Revenue declined 2.3% compared with the prior year to $814.3 million, easily topping analysts' estimates of $746.6 million. But the driving force behind the stock price jump was adjusted earnings per share of $0.36, smashing analyst estimates calling for a $0.04 adjusted per-share loss.
In a press release, the company said: "During the COVID-19 pandemic, Dycom's services have generally been considered essential in nature and have not been materially interrupted. As the situation continues to evolve, the Company is closely monitoring the impact of the COVID-19 pandemic on all aspects of its business, including how it impacts the Company's customers, subcontractors, suppliers, vendors and employees, in addition to how the COVID-19 pandemic impacts the Company's ability to provide services to its customers."

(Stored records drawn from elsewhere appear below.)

(** X4: [SetZBedProbePoint] leaves all coordinates, the [xySet] flag of record
    [index], the height and status of every other record and the fitted model
    untouched. *)
Theorem SetZBedProbePoint_frame index z wasXyCorrected wasError s s' :
  wf s -> SetZBedProbePoint index z wasXyCorrected wasError s = Some s' ->
  xBedProbePoints s' = xBedProbePoints s /\
  yBedProbePoints s' = yBedProbePoints s /\
  has_flag (probePointSet s' !!! index) xySet
  = has_flag (probePointSet s !!! index) xySet /\
  (forall j, j <> index ->
     zBedProbePoints s' !!! j = zBedProbePoints s !!! j /\
     probePointSet s' !!! j = probePointSet s !!! j) /\
  same_model s s'.
Proof.
  intros (Hcap & Hx & Hy & Hz & Hf & Hb) E.
  destruct (SetZBedProbePoint_Some _ _ _ _ _ _ Hf E) as (Hi & Ex & Ey & Ez & Ef & Hm).
  repeat (split; [assumption|]).
  split; [|split; [|exact Hm]].
  - rewrite Ef, list_lookup_total_insert_eq, !has_xySet by lia.
    apply (status_after_SetZ_bits wasXyCorrected wasError).
  - intros j Hj. rewrite Ez, Ef, !list_lookup_total_insert_ne by auto. auto.
Qed.

(** ** Good points and the number of points *)

Lemma NumberOfProbePoints_prefix_length s :
  length (probePointSet s) = MaxProbePoints ->
  NumberOfProbePoints s = prefix_length fully_set (probePointSet s).
Proof.
  intros Hlen. unfold NumberOfProbePoints.
  rewrite NumberOfProbePoints_from_prefix by (exact Hlen || lia).
  now rewrite drop_0.
Qed.

Lemma prefix_length_le {A : Type} (p : A -> bool) (l : list A) :
  (prefix_length p l <= length l)%nat.
Proof. induction l as [|a l IH]; simpl; [lia|]. destruct (p a); simpl; lia. Qed.

Lemma prefix_length_ge `{!Inhabited A} (p : A -> bool) (l : list A) n :
  (n <= length l)%nat ->
  (forall i, (i < n)%nat -> p (l !!! i) = true) ->
  (n <= prefix_length p l)%nat.
Proof.
  revert n. induction l as [|a l IH]; intros n Hn Hall; simpl in Hn |- *; [lia|].
  destruct n as [|n]; [lia|].
  pose proof (Hall 0%nat ltac:(lia)) as H0.
  change ((a :: l) !!! 0%nat) with a in H0. rewrite H0.
  apply le_n_S, IH; [lia|].
  intros i Hi. exact (Hall (S i) ltac:(lia)).
Qed.

Lemma prefix_length_insert_mono {A : Type} (p : A -> bool) (l : list A) i v :
  (forall a, l !! i = Some a -> p a = true -> p v = true) ->
  (prefix_length p l <= prefix_length p (<[i := v]> l))%nat.
Proof.
  revert i. induction l as [|a l IH]; intros i Hv; simpl; [lia|].
  destruct i as [|i]; simpl.
  - destruct (p a) eqn:Ha; [|lia].
    rewrite (Hv a eq_refl Ha). lia.
  - destruct (p a); [|lia]. apply le_n_S, IH. exact Hv.
Qed.

Lemma prefix_length_insert_at {A : Type} (p : A -> bool) (l : list A) v :
  (prefix_length p l < length l)%nat -> p v = true ->
  (S (prefix_length p l) <= prefix_length p (<[prefix_length p l := v]> l))%nat.
Proof.
  induction l as [|a l IH]; simpl; intros Hn Hv; [lia|].
  destruct (p a) eqn:Ha; simpl.
  - rewrite Ha. apply le_n_S, IH; [lia|exact Hv].
  - rewrite Hv. lia.
Qed.

Lemma forallb_ext_on {A : Type} (f g : A -> bool) (l : list A) :
  (forall a, In a l -> f a = g a) -> forallb f l = forallb g l.
Proof.
  induction l as [|a l IH]; simpl; intros H; [reflexivity|].
  rewrite (H a (or_introl eq_refl)), IH; [reflexivity|].
  intros b Hb. apply H. now right.
Qed.

Lemma GoodProbePoints_forall numPoints s :
  GoodProbePoints numPoints s = true <->
  forall i, (i < numPoints)%nat -> valid_record (probePointSet s !!! i) = true.
Proof.
  unfold GoodProbePoints. rewrite GoodProbePoints_from_forallb, forallb_forall.
  split.
  - intros H i Hi. apply H, in_seq. lia.
  - intros H i Hi%in_seq. apply H. lia.
Qed.

Lemma fully_set_after_SetXY f :
  fully_set f = true -> fully_set (to_uint8 (Z.lor f xySet)) = true.
Proof.
  unfold fully_set. rewrite !has_xySet, !has_zSet.
  change xySet with (2 ^ 0). rewrite !testbit_set_flag by lia.
  cbv beta iota delta [Z.eqb Pos.eqb]. rewrite orb_true_r, orb_false_r.
  now intros [_ ->]%andb_true_iff.
Qed.

Lemma fully_set_after_SetZ wasXyCorrected wasError f :
  fully_set (status_after_SetZ wasXyCorrected wasError f) = Z.testbit f 0.
Proof.
  unfold fully_set. rewrite has_xySet, has_zSet.
  destruct (status_after_SetZ_bits wasXyCorrected wasError f) as (-> & -> & _).
  apply andb_true_r.
Qed.

Lemma valid_record_after_SetZ wasXyCorrected wasError f :
  valid_record (status_after_SetZ wasXyCorrected wasError f)
  = Z.testbit f 0 && negb wasError.
Proof.
  unfold valid_record. rewrite fully_set_after_SetZ, has_probeError.
  destruct (status_after_SetZ_bits wasXyCorrected wasError f) as (_ & _ & _ & ->).
  reflexivity.
Qed.

(** X5: for a count within the capacity, [GoodProbePoints] returns true exactly
    when each of the first [numPoints] records has [xySet] and [zSet] and has
    no [probeError]; for a count of 0 it is true. *)
Theorem GoodProbePoints_iff numPoints s :
  wf s -> (numPoints <= MaxProbePoints)%nat ->
  (GoodProbePoints numPoints s = true <->
   forall i, (i < numPoints)%nat ->
     has_flag (probePointSet s !!! i) xySet = true /\
     has_flag (probePointSet s !!! i) zSet = true /\
     has_flag (probePointSet s !!! i) probeError = false) /\
  GoodProbePoints 0 s = true.
Proof.
  intros _ _. split; [|reflexivity].
  rewrite GoodProbePoints_forall. unfold valid_record, fully_set.
  split; intros H i Hi; specialize (H i Hi).
  - apply andb_true_iff in H as [[H1 H2]%andb_true_iff H3].
    apply negb_true_iff in H3. auto.
  - destruct H as (-> & -> & ->). reflexivity.
Qed.

(** X6: [NumberOfProbePoints] never exceeds [MaxProbePoints], and whenever
    [GoodProbePoints numPoints] holds for a count within the capacity,
    [NumberOfProbePoints] is at least [numPoints]. *)
Theorem GoodProbePoints_le_NumberOfProbePoints numPoints s :
  wf s -> (numPoints <= MaxProbePoints)%nat ->
  GoodProbePoints numPoints s = true ->
  (numPoints <= NumberOfProbePoints s)%nat /\
  (NumberOfProbePoints s <= MaxProbePoints)%nat.
Proof.
  intros (_ & _ & _ & _ & Hf & _) Hn Hgood.
  rewrite NumberOfProbePoints_prefix_length by exact Hf.
  split.
  - apply prefix_length_ge; [lia|].
    intros i Hi. pose proof (proj1 (GoodProbePoints_forall numPoints s) Hgood i Hi) as Hv.
    unfold valid_record in Hv. now apply andb_true_iff in Hv as [-> _].
  - rewrite <- Hf. apply prefix_length_le.
Qed.

(** X7: neither setter ever lowers [NumberOfProbePoints]. *)
Theorem setters_keep_NumberOfProbePoints s :
  wf s ->
  (forall index x y s',
     SetXYBedProbePoint index x y s = Some s' ->
     (NumberOfProbePoints s <= NumberOfProbePoints s')%nat) /\
  (forall index z wasXyCorrected wasError s',
     SetZBedProbePoint index z wasXyCorrected wasError s = Some s' ->
     (NumberOfProbePoints s <= NumberOfProbePoints s')%nat).
Proof.
  intros (_ & _ & _ & _ & Hf & _). split.
  - intros index x y s' E.
    destruct (SetXYBedProbePoint_Some _ _ _ _ _ E) as (Hi & _ & _ & _ & Ef & _).
    rewrite !NumberOfProbePoints_prefix_length by (rewrite ?Ef, ?length_insert; exact Hf).
    rewrite Ef. apply prefix_length_insert_mono.
    intros a Ha Hp. rewrite (list_lookup_total_correct _ _ _ Ha).
    now apply fully_set_after_SetXY.
  - intros index z c e s' E.
    destruct (SetZBedProbePoint_Some _ _ _ _ _ _ Hf E) as (Hi & _ & _ & _ & Ef & _).
    rewrite !NumberOfProbePoints_prefix_length by (rewrite ?Ef, ?length_insert; exact Hf).
    rewrite Ef. apply prefix_length_insert_mono.
    intros a Ha Hp. rewrite (list_lookup_total_correct _ _ _ Ha), fully_set_after_SetZ.
    unfold fully_set in Hp. rewrite has_xySet in Hp.
    now apply andb_true_iff in Hp as [-> _].
Qed.

(** X8: when the first record that is not fully set already has its
    coordinates, [SetZBedProbePoint] on it raises [NumberOfProbePoints] by at
    least one. *)
Theorem SetZBedProbePoint_completes_next_point z wasXyCorrected wasError s s' :
  wf s ->
  (NumberOfProbePoints s < MaxProbePoints)%nat ->
  has_flag (probePointSet s !!! NumberOfProbePoints s) xySet = true ->
  SetZBedProbePoint (NumberOfProbePoints s) z wasXyCorrected wasError s = Some s' ->
  (S (NumberOfProbePoints s) <= NumberOfProbePoints s')%nat.
Proof.
  intros (_ & _ & _ & _ & Hf & _) Hn Hxy E.
  destruct (SetZBedProbePoint_Some _ _ _ _ _ _ Hf E) as (Hi & _ & _ & _ & Ef & _).
  rewrite (NumberOfProbePoints_prefix_length s') by (rewrite Ef, length_insert; exact Hf).
  rewrite Ef. rewrite NumberOfProbePoints_prefix_length in * by exact Hf.
  apply prefix_length_insert_at; [lia|].
  rewrite fully_set_after_SetZ. now rewrite <- has_xySet.
Qed.

(** X9: recording point [index] (coordinates, then height) makes it a valid
    record exactly when [wasError] is false, so afterwards
    [GoodProbePoints (index + 1)] holds exactly when [GoodProbePoints index]
    held before and the probe reported no error. *)
Theorem record_point_GoodProbePoints index x y z wasXyCorrected wasError s s' :
  wf s ->
  record_point index x y z wasXyCorrected wasError s = Some s' ->
  valid_record (probePointSet s' !!! index) = negb wasError /\
  GoodProbePoints (S index) s' = GoodProbePoints index s && negb wasError.
Proof.
  intros Hwf E. unfold record_point in E.
  destruct (SetXYBedProbePoint index x y s) as [s1|] eqn:E1; [|discriminate].
  cbn [mbind option_bind] in E.
  pose proof (SetXYBedProbePoint_wf _ _ _ _ _ Hwf E1) as Hwf1.
  destruct (SetXYBedProbePoint_Some _ _ _ _ _ E1) as (Hi & _ & _ & _ & Ef1 & _).
  destruct Hwf as (_ & _ & _ & _ & Hf & _).
  destruct Hwf1 as (_ & _ & _ & _ & Hf1 & _).
  destruct (SetZBedProbePoint_Some _ _ _ _ _ _ Hf1 E) as (_ & _ & _ & _ & Ef2 & _).
  assert (Hv : valid_record (probePointSet s' !!! index) = negb wasError).
  { rewrite Ef2, list_lookup_total_insert_eq by lia.
    rewrite valid_record_after_SetZ, Ef1, list_lookup_total_insert_eq by lia.
    change xySet with (2 ^ 0). rewrite testbit_set_flag by lia.
    cbv beta iota delta [Z.eqb Pos.eqb]. now rewrite orb_true_r. }
  split; [exact Hv|].
  unfold GoodProbePoints. rewrite !GoodProbePoints_from_forallb.
  rewrite seq_S, forallb_app. simpl. rewrite Hv, andb_true_r. f_equal.
  apply forallb_ext_on. intros j Hj%in_seq.
  rewrite Ef2, Ef1, !list_lookup_total_insert_ne by lia. reflexivity.
Qed.
Lemma capture_payment_once_witness :
  status_code (capture_payment (Sample.shop Success) Sample.merchant_a "pay_X"
                 "2024-01-15T10:09:00.000Z").1 = 200.
Proof.
  exact (proj1 (proj1 (capture_payment_once (Sample.shop Success) Sample.merchant_a "pay_X"
                         "2024-01-15T10:09:00.000Z" (Sample.pay_x Success)
                         ltac:(vm_compute; reflexivity)) eq_refl eq_refl)).
Defined.




(** ** Refunds *)

(** X11. Create-refund answers 201 exactly when it records a refund: the
    payment is a successful one of the calling merchant, the amount is
    positive and within the available amount, and the generated id is free.
    The refund is then pending, one refund job is queued behind the others,
    its merchant reads it back and any other merchant is answered 404 for
    it. Any other answer leaves the whole state as it was. *)
Theorem create_refund_records_pending st merchant_id pid req refundId now :
  let result := create_refund st merchant_id pid req refundId now in
  (status_code result.1 = 201 ->
     exists payment amount,
       select_scoped p_merchant_id (payments st) pid merchant_id = Some payment
       /\ p_status payment = Success
       /\ rq_amount req = Some amount
       /\ 0 < amount <= p_amount payment - total_refunded (refunds st) pid
       /\ refunds st !! refundId = None
       /\ refundQueue result.2 = (refundQueue st ++ [refundId])%list
       /\ get_refund result.2 merchant_id refundId
          = {| status_code := 200;
               body := JObj [("id", JStr refundId); ("payment_id", JStr pid);
                             ("amount", JNum amount); ("reason", opt_json (rq_reason req));
                             ("status", JStr "pending"); ("created_at", JStr now)] |}
       /\ (forall other, other <> merchant_id ->
             get_refund result.2 other refundId
             = error_response 404 "NOT_FOUND" "Refund not found"))
  /\ (status_code result.1 <> 201 -> result.2 = st).
Proof.
  intros result.
  destruct (create_refund_tables st merchant_id pid req refundId now)
    as (_ & _ & _ & [[Hsame Hne]
                    | (payment & amount & Hsel & Hs & Ha & Hpos & Hav & Hfresh & Er & Hq & H201)]);
    fold result in Hsame || fold result in Er; fold result in Hne || fold result in Hq.
  - split; [intros H; contradiction | intros _; exact Hsame].
  - fold result in H201. split; [|intros H; contradiction].
    intros _. exists payment, amount. repeat split; try assumption.
    + unfold get_refund, select_scoped. rewrite Er, lookup_insert_eq. simpl.
      by rewrite String.eqb_refl.
    + intros other Hne. unfold get_refund, select_scoped. rewrite Er, lookup_insert_eq.
      simpl. destruct (String.eqb_spec merchant_id other); [congruence | reflexivity].
Qed.

Lemma create_refund_records_pending_witness :
  refundQueue (create_refund Sample.shop_refunded Sample.merchant_a "pay_X"
                 {| rq_amount := Some 30000; rq_reason := None |} "rfnd_2"
                 "2024-01-15T10:02:00.000Z").2 = ["rfnd_2"].
Proof.
  destruct (proj1 (create_refund_records_pending Sample.shop_refunded Sample.merchant_a "pay_X"
                     {| rq_amount := Some 30000; rq_reason := None |} "rfnd_2"
                     "2024-01-15T10:02:00.000Z") ltac:(vm_compute; reflexivity))
    as (payment & amount & _ & _ & _ & _ & _ & Hq & _).
  exact Hq.
Defined.

(** The sum of the refunds of a payment does not see a change of another
    column of a refund. *)
Lemma total_refunded_alter t rid f pid :
  (forall r, r_payment_id (f r) = r_payment_id r /\ r_amount (f r) = r_amount r) ->
  total_refunded (alter f rid t) pid = total_refunded t pid.
Proof.
  intros Hf. destruct (t !! rid) as [r|] eqn:Hr.
  - rewrite <- (insert_delete_id t rid r Hr) at 2.
    assert (alter f rid t = <[rid := f r]> (delete rid t)) as ->.
    { apply map_eq. intros j. destruct (decide (rid = j)) as [<-|Hne].
      - by rewrite lookup_alter_eq, lookup_insert_eq, Hr.
      - by rewrite lookup_alter_ne, lookup_insert_ne, lookup_delete_ne. }
    rewrite !total_refunded_insert by apply lookup_delete_eq.
    by destruct (Hf r) as [-> ->].
  - f_equal. apply map_eq. intros j. destruct (decide (rid = j)) as [<-|Hne].
    + by rewrite lookup_alter_eq, Hr.
    + by rewrite lookup_alter_ne.
Qed.
(** On finite doubles the IEEE order against 40.0 is the order of the
    rationals they denote.  40.0 is [5 * 2^50 * 2^-47]: a smaller exponent
    keeps the value under 32, a larger one puts it at 64 or more, and at
    the same exponent the mantissas decide. *)
Lemma SFltb_40_finite s m e :
  is_double (S754_finite s m e) = true ->
  SFltb (S754_finite s m e) (float_of_int 40) = true
  <-> (finite_value s m e < 40)%Q.
Proof.
  intros Hd.
  change (float_of_int 40) with (S754_finite false 5629499534213120 (-47)).
  unfold finite_value.
  assert (Hp : (0 < 2 ^ e)%Q) by (apply Qpower_0_lt; reflexivity).
  destruct s; cbn [SFltb SFcompare cond_Zopp].
  - split; [intros _ | reflexivity].
    apply Qscale_neg; [apply inject_Z_neg; lia | exact Hp].
  - pose proof (double_mantissa_lt _ _ _ Hd) as Hlt.
    destruct (Z.compare_spec e (-47)) as [-> | He | He].
    + change (2 ^ (-47))%Q with (1 # 140737488355328)%Q.
      rewrite Pos.compare_cont_spec. cbn [Pos.switch_Eq].
      unfold Qlt. cbn [Qnum Qden inject_Z Qmult].
      rewrite Z.mul_1_r.
      change (Z.pos (1 * 140737488355328)) with 140737488355328.
      rewrite Pos2Z.inj_compare.
      clear Hlt Hp Hd.
      destruct (Z.compare_spec (Z.pos m) 5629499534213120) as [Hc | Hc | Hc];
        (split; intros H; [try discriminate; try lia | try reflexivity; try lia]).
    + split; [intros _ | reflexivity].
      apply Qscale_small; [ | exact Hp | ].
      * rewrite Zlt_Qlt in Hlt. exact Hlt.
      * change (1 # 281474976710656)%Q with (2 ^ (-48))%Q.
        apply Qpower_le_compat_l; [lia | discriminate].
    + split; [discriminate | intros H; exfalso].
      pose proof (double_mantissa_normal _ _ _ Hd ltac:(lia)) as Hge.
      apply (Qlt_not_le _ _ H). apply Qscale_large.
      * rewrite Zle_Qle in Hge. exact Hge.
      * change (1 # 70368744177664)%Q with (2 ^ (-46))%Q.
        apply Qpower_le_compat_l; [lia | discriminate].
Qed.
Lemma setup_conan_profile_returns h :
  returns (fun b => b = true) (InstallDeps.setup_conan_profile h).
Proof.
  unfold InstallDeps.setup_conan_profile.
  apply returns_then; [apply returns_say; exact Logic.I | intros _].
  apply returns_then; [apply returns_run_command | intros [code out]].
  apply returns_then.
  { destruct (negb (code =? 0)); [apply returns_say | apply returns_ret]; exact Logic.I. }
  intros _.
  apply returns_then; [apply returns_say; exact Logic.I | intros _].
  apply returns_ret. reflexivity.
Qed.

(** The checks for Qt and OpenCV and the set-up of the Conan profile
    never answer False: whatever is installed and whatever exit codes
    the probes give, a value that one of them returns is True. *)
Theorem optional_checks_never_fail (h : Host) (s : Machine) (answer : bool) :
  res (InstallDeps.check_qt h s) = Ok answer \/
  res (InstallDeps.check_opencv h s) = Ok answer \/
  res (InstallDeps.setup_conan_profile h s) = Ok answer ->
  answer = true.
Proof.
  destruct (check_qt_returns h s) as (b1 & H1 & ->).
  destruct (check_opencv_returns h s) as (b2 & H2 & ->).
  destruct (setup_conan_profile_returns h s) as (b3 & H3 & ->).
  rewrite H1, H2, H3. intros [[= <-] | [[= <-] | [= <-]]]; reflexivity.
Qed.

Lemma optional_checks_never_fail_witness :
  res (InstallDeps.setup_conan_profile mixed_box office) = Ok true /\
  In (Say Warning "Failed to detect Conan profile, using default")
    (log (InstallDeps.setup_conan_profile mixed_box office)) /\
  true = true.
Proof.
  split; [reflexivity |]. split; [vm_compute; tauto |].
  apply (optional_checks_never_fail mixed_box office true).
  right. right. reflexivity.
Defined.
(** * PyIntfLab: a shallow embedding of the batch drivers

    The repository glues an external InSAR tool chain together with five
    Python scripts: [download_S1_SLC_dem.py], [download_S1_SLC_orbit.py],
    [unzip_S1_SLC.py], [Stack.py] and [RunStack.py].  Each script is embedded
    below in a module of its own.  What the operating system, the network,
    the user and the external programs answer is an explicit argument of the
    embedded functions, so every function stays executable. *)

From Stdlib Require Import ZArith QArith String Ascii List Bool Lia Lqa Floats DecimalString.
From stdpp Require Import gmap strings list sorting.

Local Open Scope string_scope.
Local Open Scope Z_scope.

(** * Part I: the programs *)

(** ** Python values and built-ins used by the scripts *)

Module Py.

Inductive exn : Type :=
  | NameError | AttributeError | ValueError | IndexError | OverflowError
  | FileNotFoundError | NotADirectoryError | OSError | BadZipFile
  | CalledProcessError (returncode : Z)
  | HTTPError | EOFError.

Inductive result (A : Type) : Type :=
  | Return (a : A)
  | Raise (e : exn).
Arguments Return {A} a.
Arguments Raise {A} e.

Definition bind {A B} (r : result A) (k : A -> result B) : result B :=
  match r with
  | Return a => k a
  | Raise e => Raise e
  end.

#[global] Instance result_ret : MRet result := @Return.
#[global] Instance result_bind : MBind result := fun A B k r => bind r k.

(** *** Strings.  A [str] is kept as a sequence of characters below 256. *)

Definition len (s : string) : Z := Z.of_nat (String.length s).

(** How a slice bound is brought into [0 .. n]: negative bounds count from
    the end. *)
Definition clip (n i : Z) : Z :=
  if i <? 0 then Z.max (n + i) 0 else Z.min i n.

(** [s[lo:hi]]; [None] is an omitted bound. *)
Definition slice (s : string) (lo hi : option Z) : string :=
  let n := len s in
  let a := match lo with Some i => clip n i | None => 0 end in
  let b := match hi with Some i => clip n i | None => n end in
  substring (Z.to_nat a) (Z.to_nat (b - a)) s.
(** C5: in an incremental build, the pass of a class runs only when the
    request contains a kind that marks the class as changed, for sidecar
    scopes a kind that marks services, virtual services, destination rules
    or sidecars. When the build ends without error the passes that ran are
    exactly those: sidecar scopes are re-initialized exactly when services,
    virtual services, destination rules or sidecars are marked, and their
    map is the one of the old snapshot otherwise; and every class whose
    kinds are absent from the request has the fields of the old snapshot. *)
Theorem updateContext_incremental (old : PushContext) (req : PushRequest)
    (ps : PushContext) :
  let '(st', err) := run (updateContext helpers env old req) ps in
  (forall c, passOf c ∈ calls st' -> mustRebuild req c)
  /\ (err = None ->
      (CallInitSidecarScopes ∈ calls st'
       <-> marked req ServiceIndex \/ marked req VirtualServiceIndex
           \/ marked req DestinationRuleIndex \/ marked req SidecarIndex)
      /\ (~ mustRebuild req SidecarIndex ->
          sidecarsByNamespace (ctx st') = sidecarsByNamespace old)
      /\ (forall c, passOf c ∈ calls st' <-> mustRebuild req c)
      /\ (forall c, ~ mustRebuild req c -> sameIndex c (ctx st') old)).
Proof.
  unfold run.
  destruct (updateContext_calls old req {| ctx := ps; calls := [] |})
    as (n & Hn & Hcalls & Herr).
  pose proof (updateContext_stages old req {| ctx := ps; calls := [] |}) as Hstages.
  unfold andThen, enter in Hstages. cbn [ctx calls app] in Hstages, Hcalls.
  assert (forall c, passOf c ∈ calls (updateContext helpers env old req
                                        {| ctx := ps; calls := [] |}).1 ->
                    mustRebuild req c) as Honly.
  { intros c. rewrite Hcalls. rewrite elem_of_cons. intros [H|H]; [by destruct c|].
    apply updateStage_calls in H as (k & _ & Hk & Hflag).
    apply passOf_inj in Hk as ->. by apply rebuildFlag_mustRebuild. }
  destruct (updateContext helpers env old req {| ctx := ps; calls := [] |})
    as [st' err] eqn:Hrun.
  cbn [fst snd] in *. split; [exact Honly|].
  intros ->. specialize (Herr eq_refl) as ->.
  assert (forall c, passOf c ∈ calls st' <-> mustRebuild req c) as Hiff.
  { intros c. split; [apply Honly|]. intros Hc.
    rewrite Hcalls, firstn_all2 by (rewrite length_map; reflexivity).
    right. apply updateStage_calls_all; [apply elem_of_classOrder|].
    by apply rebuildFlag_mustRebuild. }
  assert (forall c, ~ mustRebuild req c -> sameIndex c (ctx st') old) as Hcopy.
  { intros c Hc.
    assert (rebuildFlag (changedBy req) c = false) as Hflag.
    { destruct (rebuildFlag (changedBy req) c) eqn:E; [|done].
      by apply rebuildFlag_mustRebuild in E. }
    pose proof (updateStages_copied old (changedBy req) classOrder
                  {| ctx := ps; calls := [CallUpdateContext] |} c NoDup_classOrder) as H.
    rewrite <- Hstages in H. cbn [fst snd] in H.
    apply H; [done | apply elem_of_classOrder | exact Hflag]. }
  split; [exact (Hiff SidecarIndex)|]. split; [exact (Hcopy SidecarIndex)|].
  split; [exact Hiff | exact Hcopy].
Qed.
(** X4: when the piece turned a quarter is a valid placement where it
    stands, [rotatePiece] commits it there, with no kick, in every rotation
    state. *)
Theorem rotatePiece_in_place (fuel : nat) (s : Session) (currentPiece : Tetromino) :
  s_currentPiece s = Some currentPiece →
  s_gameState s = PLAYING →
  square (shape currentPiece) → has_block (shape currentPiece) →
  Z.to_nat (Z.of_nat BOARD_HEIGHT - pos_y (position currentPiece)) < fuel →
  let rotatedPiece :=
    mkTetromino (type currentPiece) (shape currentPiece) (position currentPiece)
                ((rotation currentPiece + 1) mod 4) in
  isValidMove rotatedPiece (s_board s) = true →
  ∃ ghost, rotatePiece fuel s
           = Some (mkSession (s_board s) (Some rotatedPiece) (Some ghost) PLAYING) ∧
           getGhostPiecePosition fuel rotatedPiece (s_board s) = Some ghost.
Proof.
  intros Hcur Hplaying Hsq Hblock Hfuel rotatedPiece Hvalid.
  unfold rotatePiece. rewrite Hcur, Hplaying.
  destruct (getWallKicks_bounds currentPiece (rotation currentPiece)) as (Hhead & _).
  destruct (getWallKicks currentPiece (rotation currentPiece)) as [|kick rest];
    [done|]. simpl in Hhead. simplify_eq.
  cbn [tryKicks]. fold rotatedPiece. rewrite kicked_zero, Hvalid.
  destruct (descend_terminates (s_board s) fuel rotatedPiece) as [ghost Hghost].
  - unfold getRotatedShape. simpl. by apply has_block_iter.
  - exact Hfuel.
  - exists ghost. unfold getGhostPiecePosition. rewrite Hghost, Hplaying. done.
Qed.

Dycom also had a few interesting notes about pandemic near-term and long-term effects. Investments by major companies to upgrade wire-line networks have set the stage for large increases in peak demands on telecommunication networks, and those programs and upgrades are likely to accelerate in the intermediate to long term. In the near term, uncertainty could hurt some customer plans, but overall, management believes COVID-19 will simply reinforce and/or accelerate pre-pandemic industry trends.